Excerpts from a dataset:

(** [es and es.get("type") == "server_error"] *)
Definition is_server_error (es : option (gmap string json)) : bool :=
  match es with
  | Some d => truthy (JObj d) && eq_str (dict_get d "type") "server_error"
  | None => false
  end.

Definition responses_payload (mid : string) (extra : option (gmap string json))
  : gmap string json :=
  let payload : gmap string json :=
    {[ "model" := JStr mid;
       "input" := JStr "Reply with exactly: OK";
       "max_output_tokens" := JInt 16 ]} in
  match extra with
  | Some e => if truthy (JObj e) then e ∪ payload else payload
  | None => payload
  end.

Definition chat_payload (mid : string) : gmap string json :=
  {[ "model" := JStr mid;
     "messages" := JArr [JObj {[ "role" := JStr "user";
                                 "content" := JStr "Reply with exactly: OK" ]}];
     "max_tokens" := JInt 16 ]}.

Definition completions_payload (mid : string) : gmap string json :=
  {[ "model" := JStr mid;
     "prompt" := JStr "Reply with exactly: OK";
     "max_tokens" := JInt 16 ]}.

Definition all_endpoints : string :=
  "/v1/responses|/v1/chat/completions|/v1/completions".

Definition unknown_error : gmap string json := {[ "message" := JStr "unknown" ]}.

(** The tail of [probe_text_like], from the comment "Chat completions" on;
    [st] and [es] are the values those variables hold at that point. *)
Definition text_like_fallbacks (c : Client) (mid : string) (st : Z)
    (es : option (gmap string json)) : M text_result :=
  r3 <- post_json c "/v1/chat/completions" (chat_payload mid) 90 ;;
  let '(st3, j3, _) := r3 in
  ok3 <- lift (ok_200 st3 j3) ;;
  if ok3 : bool then ret (TextResult true "/v1/chat/completions" st3 None)
  else
    r4 <- post_json c "/v1/completions" (completions_payload mid) 90 ;;
    let '(st4, j4, _) := r4 in
    ok4 <- lift (ok_200 st4 j4) ;;
    if ok4 : bool then ret (TextResult true "/v1/completions" st4 None)
    else
      ret (TextResult false all_endpoints st
             (py_or es (py_or (err_summary j3)
                        (py_or (err_summary j4) (Some unknown_error))))).

Definition probe_text_like (c : Client) (mid : string)
    (extra : option (gmap string json)) : M text_result :=
  let payload := responses_payload mid extra in
  r1 <- post_json c "/v1/responses" payload 90 ;;
  let '(st, j, _) := r1 in
  ok1 <- lift (ok_200 st j) ;;
  if ok1 : bool then ret (TextResult true "/v1/responses" st None)
  else
    let es := err_summary j in
    if is_server_error es then
      emit (EvSleep 500) ;;;
      r2 <- post_json c "/v1/responses" payload 90 ;;
      let '(st2, j2, _) := r2 in
      ok2 <- lift (ok_200 st2 j2) ;;
      if ok2 : bool then ret (TextResult true "/v1/responses" st2 None)
      else text_like_fallbacks c mid st2 (err_summary j2)
    else text_like_fallbacks c mid st es.

(** The record most branches of [probe_one] return. *)
Definition plain_outcome (mid cat : string) (ok : bool) (ep : string) (st : Z)
    (es : option (gmap string json)) : outcome :=
  Outcome mid cat ok false (Some ep) (Some st) (if ok then None else es) None.

Definition of_text_result (mid cat : string) (r : text_result) : outcome :=
  Outcome mid cat (tr_ok r) false (Some (tr_endpoint r)) (Some (tr_http r))
          (tr_error r) None.

(** A probe made of one JSON request whose success test is [ok_200]. *)
Definition simple_probe (c : Client) (mid cat path : string)
    (payload : gmap string json) (timeout : Z) : M outcome :=
  r <- post_json c path payload timeout ;;
  let '(st, j, _) := r in
  let es := err_summary j in
  ok <- lift (ok_200 st j) ;;
  ret (plain_outcome mid cat ok path st es).

Definition video_note : string := "validation-only (invalid size)".

Definition video_payload (mid : string) : gmap string json :=
  {[ "model" := JStr mid; "prompt" := JStr "test"; "size" := JStr "bad" ]}.

(** The expression
    [(st == 400 and isinstance(es, dict) and es.get("param") == "size")
     or (st == 200 and not j.get("error"))]. *)
Definition video_ok (st : Z) (es : option (gmap string json)) (j : json)
  : exn + bool :=
  if (st =? 400)
     && match es with
        | Some d => eq_str (dict_get d "param") "size"
        | None => false
        end
  then inr true
  else ok_200 st j.

Definition probe_video (c : Client) (mid cat : string) : M outcome :=
  r <- post_json c "/v1/videos" (video_payload mid) 120 ;;
  let '(st, j, _) := r in
  let es := err_summary j in
  ok <- lift (video_ok st es j) ;;
  let note := if (st =? 400) && ok then Some video_note else None in
  ret (Outcome mid cat ok false (Some "/v1/videos") (Some st)
               (if ok : bool then None else es) note).

(** [len(x)]: only strings, lists and dicts have a length. *)
Definition py_len (x : json) : exn + nat :=
  match x with
  | JStr s => inr (String.length s)
  | JArr l => inr (length l)
  | JObj o => inr (size o)
  | _ => inl (Exn "TypeError"
                  ("object of type '" +:+ py_type_name x +:+ "' has no len()"))
  end.

(** [{"dataCount": len(j.get("data") or [])}] when [ok and isinstance(j, dict)]:
    the dict itself is dropped, the call of [len] may raise. *)
Definition data_count (ok : bool) (j : json) : exn + unit :=
  if ok then
    match j with
    | JObj o =>
        let data := dict_get o "data" in
        match py_len (if truthy data then data else JArr []) with
        | inl e => inl e
        | inr _ => inr tt
        end
    | _ => inr tt
    end
  else inr tt.

Definition probe_image (c : Client) (mid cat : string) : M outcome :=
  let size :=
    if String.eqb mid "dall-e-2" then "256x256"
    else if String.eqb mid "dall-e-3" then "1024x1024"
    else "auto" in
  r <- post_json c "/v1/images/generations"
         {[ "model" := JStr mid; "prompt" := JStr "A tiny red dot";
            "size" := JStr size; "n" := JInt 1 ]} 120 ;;
  let '(st, j, _) := r in
  let es := err_summary j in
  ok <- lift (ok_200 st j) ;;
  lift (data_count ok j) ;;;
  ret (plain_outcome mid cat ok "/v1/images/generations" st es).

Definition probe_tts (c : Client) (mid cat : string) : M outcome :=
  r <- post_json c "/v1/audio/speech"
         {[ "model" := JStr mid; "input" := JStr "ping"; "voice" := JStr "alloy" ]}
         120 ;;
  let '(st, j, hdrs) := r in
  let ok := (st =? 200)
            && PyStr.startswith (default "" (hdrs !! "content-type")) "audio/" in
  let err :=
    if ok then None
    else py_or (err_summary j)
               (Some {[ "message" := JStr ("http " +:+ PyStr.of_Z st);
                        "content_type" :=
                          match hdrs !! "content-type" with
                          | Some v => JStr v
                          | None => JNull
                          end ]}) in
  ret (Outcome mid cat ok false (Some "/v1/audio/speech") (Some st) err None).

Definition probe_transcribe (c : Client) (mid cat wav_path : string) : M outcome :=
  emit (EvOpen wav_path) ;;;
  oe <- ask (fun w => fs_open_error w wav_path) ;;
  match oe with
  | Some e => raise e
  | None =>
      r <- post_multipart c "/v1/audio/transcriptions"
             {[ "model" := mid ]}
             [("file", ("probe.wav", wav_path, "audio/wav"))] 120 ;;
      let '(st, j, _) := r in
      let es := err_summary j in
      ok <- lift (ok_200 st j) ;;
      ret (plain_outcome mid cat ok "/v1/audio/transcriptions" st es)
  end.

WHAT YOU HAVE TO DO: Return all of the entries word for word.

ANSWER FOR THIS EXERCISE:
(** [es and es.get("type") == "server_error"] *)
Definition is_server_error (es : option (gmap string json)) : bool :=
  match es with
  | Some d => truthy (JObj d) && eq_str (dict_get d "type") "server_error"
  | None => false
  end.

Definition responses_payload (mid : string) (extra : option (gmap string json))
  : gmap string json :=
  let payload : gmap string json :=
    {[ "model" := JStr mid;
       "input" := JStr "Reply with exactly: OK";
       "max_output_tokens" := JInt 16 ]} in
  match extra with
  | Some e => if truthy (JObj e) then e ∪ payload else payload
  | None => payload
  end.

Definition chat_payload (mid : string) : gmap string json :=
  {[ "model" := JStr mid;
     "messages" := JArr [JObj {[ "role" := JStr "user";
                                 "content" := JStr "Reply with exactly: OK" ]}];
     "max_tokens" := JInt 16 ]}.

Definition completions_payload (mid : string) : gmap string json :=
  {[ "model" := JStr mid;
     "prompt" := JStr "Reply with exactly: OK";
     "max_tokens" := JInt 16 ]}.

Definition all_endpoints : string :=
  "/v1/responses|/v1/chat/completions|/v1/completions".

Definition unknown_error : gmap string json := {[ "message" := JStr "unknown" ]}.

(** The tail of [probe_text_like], from the comment "Chat completions" on;
    [st] and [es] are the values those variables hold at that point. *)
Definition text_like_fallbacks (c : Client) (mid : string) (st : Z)
    (es : option (gmap string json)) : M text_result :=
  r3 <- post_json c "/v1/chat/completions" (chat_payload mid) 90 ;;
  let '(st3, j3, _) := r3 in
  ok3 <- lift (ok_200 st3 j3) ;;
  if ok3 : bool then ret (TextResult true "/v1/chat/completions" st3 None)
  else
    r4 <- post_json c "/v1/completions" (completions_payload mid) 90 ;;
    let '(st4, j4, _) := r4 in
    ok4 <- lift (ok_200 st4 j4) ;;
    if ok4 : bool then ret (TextResult true "/v1/completions" st4 None)
    else
      ret (TextResult false all_endpoints st
             (py_or es (py_or (err_summary j3)
                        (py_or (err_summary j4) (Some unknown_error))))).

Definition probe_text_like (c : Client) (mid : string)
    (extra : option (gmap string json)) : M text_result :=
  let payload := responses_payload mid extra in
  r1 <- post_json c "/v1/responses" payload 90 ;;
  let '(st, j, _) := r1 in
  ok1 <- lift (ok_200 st j) ;;
  if ok1 : bool then ret (TextResult true "/v1/responses" st None)
  else
    let es := err_summary j in
    if is_server_error es then
      emit (EvSleep 500) ;;;
      r2 <- post_json c "/v1/responses" payload 90 ;;
      let '(st2, j2, _) := r2 in
      ok2 <- lift (ok_200 st2 j2) ;;
      if ok2 : bool then ret (TextResult true "/v1/responses" st2 None)
      else text_like_fallbacks c mid st2 (err_summary j2)
    else text_like_fallbacks c mid st es.

(** The record most branches of [probe_one] return. *)
Definition plain_outcome (mid cat : string) (ok : bool) (ep : string) (st : Z)
    (es : option (gmap string json)) : outcome :=
  Outcome mid cat ok false (Some ep) (Some st) (if ok then None else es) None.

Definition of_text_result (mid cat : string) (r : text_result) : outcome :=
  Outcome mid cat (tr_ok r) false (Some (tr_endpoint r)) (Some (tr_http r))
          (tr_error r) None.

(** A probe made of one JSON request whose success test is [ok_200]. *)
Definition simple_probe (c : Client) (mid cat path : string)
    (payload : gmap string json) (timeout : Z) : M outcome :=
  r <- post_json c path payload timeout ;;
  let '(st, j, _) := r in
  let es := err_summary j in
  ok <- lift (ok_200 st j) ;;
  ret (plain_outcome mid cat ok path st es).

Definition video_note : string := "validation-only (invalid size)".

Definition video_payload (mid : string) : gmap string json :=
  {[ "model" := JStr mid; "prompt" := JStr "test"; "size" := JStr "bad" ]}.

(** The expression
    [(st == 400 and isinstance(es, dict) and es.get("param") == "size")
     or (st == 200 and not j.get("error"))]. *)
Definition video_ok (st : Z) (es : option (gmap string json)) (j : json)
  : exn + bool :=
  if (st =? 400)
     && match es with
        | Some d => eq_str (dict_get d "param") "size"
        | None => false
        end
  then inr true
  else ok_200 st j.

Definition probe_video (c : Client) (mid cat : string) : M outcome :=
  r <- post_json c "/v1/videos" (video_payload mid) 120 ;;
  let '(st, j, _) := r in
  let es := err_summary j in
  ok <- lift (video_ok st es j) ;;
  let note := if (st =? 400) && ok then Some video_note else None in
  ret (Outcome mid cat ok false (Some "/v1/videos") (Some st)
               (if ok : bool then None else es) note).

(** [len(x)]: only strings, lists and dicts have a length. *)
Definition py_len (x : json) : exn + nat :=
  match x with
  | JStr s => inr (String.length s)
  | JArr l => inr (length l)
  | JObj o => inr (size o)
  | _ => inl (Exn "TypeError"
                  ("object of type '" +:+ py_type_name x +:+ "' has no len()"))
  end.

(** [{"dataCount": len(j.get("data") or [])}] when [ok and isinstance(j, dict)]:
    the dict itself is dropped, the call of [len] may raise. *)
Definition data_count (ok : bool) (j : json) : exn + unit :=
  if ok then
    match j with
    | JObj o =>
        let data := dict_get o "data" in
        match py_len (if truthy data then data else JArr []) with
        | inl e => inl e
        | inr _ => inr tt
        end
    | _ => inr tt
    end
  else inr tt.

Definition probe_image (c : Client) (mid cat : string) : M outcome :=
  let size :=
    if String.eqb mid "dall-e-2" then "256x256"
    else if String.eqb mid "dall-e-3" then "1024x1024"
    else "auto" in
  r <- post_json c "/v1/images/generations"
         {[ "model" := JStr mid; "prompt" := JStr "A tiny red dot";
            "size" := JStr size; "n" := JInt 1 ]} 120 ;;
  let '(st, j, _) := r in
  let es := err_summary j in
  ok <- lift (ok_200 st j) ;;
  lift (data_count ok j) ;;;
  ret (plain_outcome mid cat ok "/v1/images/generations" st es).

Definition probe_tts (c : Client) (mid cat : string) : M outcome :=
  r <- post_json c "/v1/audio/speech"
         {[ "model" := JStr mid; "input" := JStr "ping"; "voice" := JStr "alloy" ]}
         120 ;;
  let '(st, j, hdrs) := r in
  let ok := (st =? 200)
            && PyStr.startswith (default "" (hdrs !! "content-type")) "audio/" in
  let err :=
    if ok then None
    else py_or (err_summary j)
               (Some {[ "message" := JStr ("http " +:+ PyStr.of_Z st);
                        "content_type" :=
                          match hdrs !! "content-type" with
                          | Some v => JStr v
                          | None => JNull
                          end ]}) in
  ret (Outcome mid cat ok false (Some "/v1/audio/speech") (Some st) err None).

Definition probe_transcribe (c : Client) (mid cat wav_path : string) : M outcome :=
  emit (EvOpen wav_path) ;;;
  oe <- ask (fun w => fs_open_error w wav_path) ;;
  match oe with
  | Some e => raise e
  | None =>
      r <- post_multipart c "/v1/audio/transcriptions"
             {[ "model" := mid ]}
             [("file", ("probe.wav", wav_path, "audio/wav"))] 120 ;;
      let '(st, j, _) := r in
      let es := err_summary j in
      ok <- lift (ok_200 st j) ;;
      ret (plain_outcome mid cat ok "/v1/audio/transcriptions" st es)
  end.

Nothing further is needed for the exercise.